» **How to complete this task**
Find "assert (HK3 : forall" in the data below; transcribe the line it appears on and each line after it, exactly, to the end, and nothing else.

» **Material for this exercise**
(** *** The deployment *)

Section Deployment.
Context (job : job_view) (options : build_options) (plan : build_plan) (build : release_build)
  (launchContext : launch_context) (hostPort : Z).
Let pid : string := JobView.projectId job.
Let ref : string := rb_releaseRef build.
Let input : process_start := start_input plan build launchContext hostPort.

(** What the [catch] takes away. *)
Definition cleanup (started recorded : bool) : list build_mark :=
  (if started then [Stopped (bp_processName plan)] else []) ++ (if recorded then [] else discarded plan ref).

Lemma ends_failed started recorded K w (Q : result unit -> list work_event -> world -> Prop) :
  (forall r ms K' w', marks K' = marks K ++ ms -> unless (line_lost K') (cleanup started recorded) ms ->
     (started = false -> ms = cleanup started recorded) -> Q r K' w') ->
  ends any K w (deploy_failed pid plan build launchContext started recorded) Q.
Proof.
  intros Hq. unfold deploy_failed. apply ends_bind.
  assert (Hrest : forall K1 w1, marks K1 = marks K ++ (if started then [Stopped (bp_processName plan)] else []) ->
    ends any K1 w1 (if recorded then ret tt else discard_release pid plan build launchContext) Q).
  { intros K1 w1 HK1. assert (Hall : forall r K2 w2, marks K2 = marks K ++ cleanup started recorded -> Q r K2 w2).
    { intros r K2 w2 HK2. apply (Hq r (cleanup started recorded)); [done|by left|done]. }
    destruct recorded.
    - apply ends_ret, Hall. by rewrite HK1, <- (app_nil_r (if started then _ else _)).
    - apply ends_discard. intros r K2 w2 HK2 _. apply Hall. by rewrite HK2, HK1, <- app_assoc. }
  destruct started; [|apply ends_ret, Hrest; by rewrite app_nil_r].
  apply ends_stop; [done|]. intros e ms K1 w1 HK1 Hms Hl. apply (Hq _ ms); [done| |done].
  right. split; [done|]. unfold cleanup. by apply prefix_app_r.
Qed.

Lemma ends_phase {A} started recorded (m : Work A) K w (Q : result A -> list work_event -> world -> Prop) :
  ends any K w m (fun r K1 w1 =>
    match r with
    | Ok a => Q (Ok a) K1 w1
    | Err _ => forall e ending K' w', marks K' = marks K1 ++ ending ->
        unless (line_lost K') (cleanup started recorded) ending ->
        (started = false -> ending = cleanup started recorded) -> Q (Err e) K' w'
    end) ->
  ends any K w (phase pid plan build launchContext started recorded m) Q.
Proof.
  intros Hm. unfold phase. apply ends_catch. eapply ends_weaken; [|exact Hm].
  intros [a|e] K1 w1 Hq; [done|]. apply ends_bind, ends_failed. intros [u|e'] ms K2 w2 HK2 Hms Hs.
  - apply ends_throw. by apply (Hq e ms).
  - by apply (Hq e' ms).
Qed.

Lemma ends_start K w (Q : result Z -> list work_event -> world -> Prop) :
  (forall p K' w', marks K' = marks K ++ [Started input true] -> Q (Ok p) K' w') ->
  (forall e start K' w', marks K' = marks K ++ start -> start = [] \/ start = [Started input false] ->
     Q (Err e) K' w') ->
  ends any K w (start_release plan build launchContext hostPort) Q.
Proof.
  intros Hok Herr. unfold start_release. apply ends_bind, ends_silent; [auto with within|].
  intros [u|e] K1 w1 HK1; [|apply (Herr e []); [by rewrite app_nil_r|by left]].
  apply ends_bind, ends_call. fold input. intros [u'|e] K2 w2 HK2 _; cbn [build_mark_of succeeded] in HK2; rewrite HK1 in HK2.
  - by apply ends_gets, Hok.
  - apply (Herr e [Started input false]); [done|by right].
Qed.

Lemma claim_key_id {A} (claim : string -> Tx (option A)) (P : A -> Prop) :
  (forall key s a s', claim key s = (Ok (Some a), s') -> P a) ->
  forall most left s a s', claim_key_loop claim most left s = (Ok a, s') -> P a.
Proof.
  intros Hc most left. induction left as [|left IH]; intros s a s' Hrun; [done|]. simpl in Hrun.
  apply bind_ok in Hrun as (key & s1 & _ & Hrun). apply bind_ok in Hrun as ([a'|] & s2 & Hclaim & Hrun).
  - injection Hrun as <- <-. by eapply Hc.
  - by eapply IH.
Qed.

(** The row has the identifier it was to have. *)
Lemma recordDeployment_id record did s row s' :
  di_deploymentId record = Some did -> recordDeployment record s = (Ok row, s') -> Deployment.id row = did.
Proof.
  intros Hdid Hrun. unfold recordDeployment in Hrun. rewrite transaction_ok in Hrun.
  apply bind_ok in Hrun as (id & s1 & _ & Hrun). apply bind_ok in Hrun as (now & s2 & _ & Hrun).
  apply bind_ok in Hrun as (release & s3 & _ & Hrun). apply bind_ok in Hrun as (row' & s4 & Hkey & Hrun).
  apply bind_ok in Hrun as (p & s5 & _ & [= <- _]). revert Hkey. unfold claimDeploymentKey.
  apply (claim_key_id _ (fun row => Deployment.id row = did)). clear -Hdid.
  intros key s row s' Hrun. unfold claim_deployment in Hrun. rewrite Hdid in Hrun. unfold try_catch in Hrun.
  destruct (transaction _ s) as [[o|e] s1] eqn:Htx.
  - injection Hrun as -> ->. rewrite transaction_ok in Htx.
    apply bind_ok in Htx as (id & s2 & [= <- <-] & Htx). apply bind_ok in Htx as (now & s3 & _ & Htx).
    apply bind_ok in Htx as (claimed & s4 & (-> & _)%insert_row_ok & [= <- _]). done.
  - destruct (isUniqueConstraint _ _); [by injection Hrun|done].
Qed.

Lemma ends_record internalPort K w (Q : result Deployment.deployment_row -> list work_event -> world -> Prop) :
  (forall row K' w', marks K' = marks K ++ proofs plan hostPort ++ [Recorded (bp_deploymentId plan) true] ->
     Deployment.id row = bp_deploymentId plan -> Q (Ok row) K' w') ->
  (forall e proven K' w', marks K' = marks K ++ proven ->
     proven `prefix_of` (proofs plan hostPort ++ [Recorded (bp_deploymentId plan) false]) -> Q (Err e) K' w') ->
  ends any K w (record_release pid options plan build hostPort internalPort) Q.
Proof.
  intros Hok Herr. unfold record_release. apply ends_bind, ends_proofs.
  2: { intros e ms K1 w1 HK1 Hms. apply (Herr e ms); [done|by apply prefix_app_r]. }
  intros K1 w1 HK1. apply ends_bind, ends_silent; [auto with within|].
  intros [u|e] K2 w2 HK2; [|apply (Herr e (proofs plan hostPort)); [congruence|by apply prefix_app_r]].
  apply (ends_stored any any_more); [done|]. intros s r w3 Hrun.
  assert (HK3 : forall d d', marks (K2 ++ [Stored (RecordDeployment (bp_deploymentId plan) (succeeded r)) d d'])
    = marks K ++ proofs plan hostPort ++ [Recorded (bp_deploymentId plan) (succeeded r)]).
  { intros d d'. by rewrite marks_by_app, HK2, HK1, <- app_assoc. }
  destruct r as [row|e].
  - apply Hok; [apply HK3|]. refine (recordDeployment_id _ _ _ _ _ _ Hrun). reflexivity.
  - eapply Herr; [apply HK3|done].
Qed.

» **Solution to this problem**
  assert (HK3 : forall d d', marks (K2 ++ [Stored (RecordDeployment (bp_deploymentId plan) (succeeded r)) d d'])
    = marks K ++ proofs plan hostPort ++ [Recorded (bp_deploymentId plan) (succeeded r)]).
  { intros d d'. by rewrite marks_by_app, HK2, HK1, <- app_assoc. }
  destruct r as [row|e].
  - apply Hok; [apply HK3|]. refine (recordDeployment_id _ _ _ _ _ _ Hrun). reflexivity.
  - eapply Herr; [apply HK3|done].
Qed.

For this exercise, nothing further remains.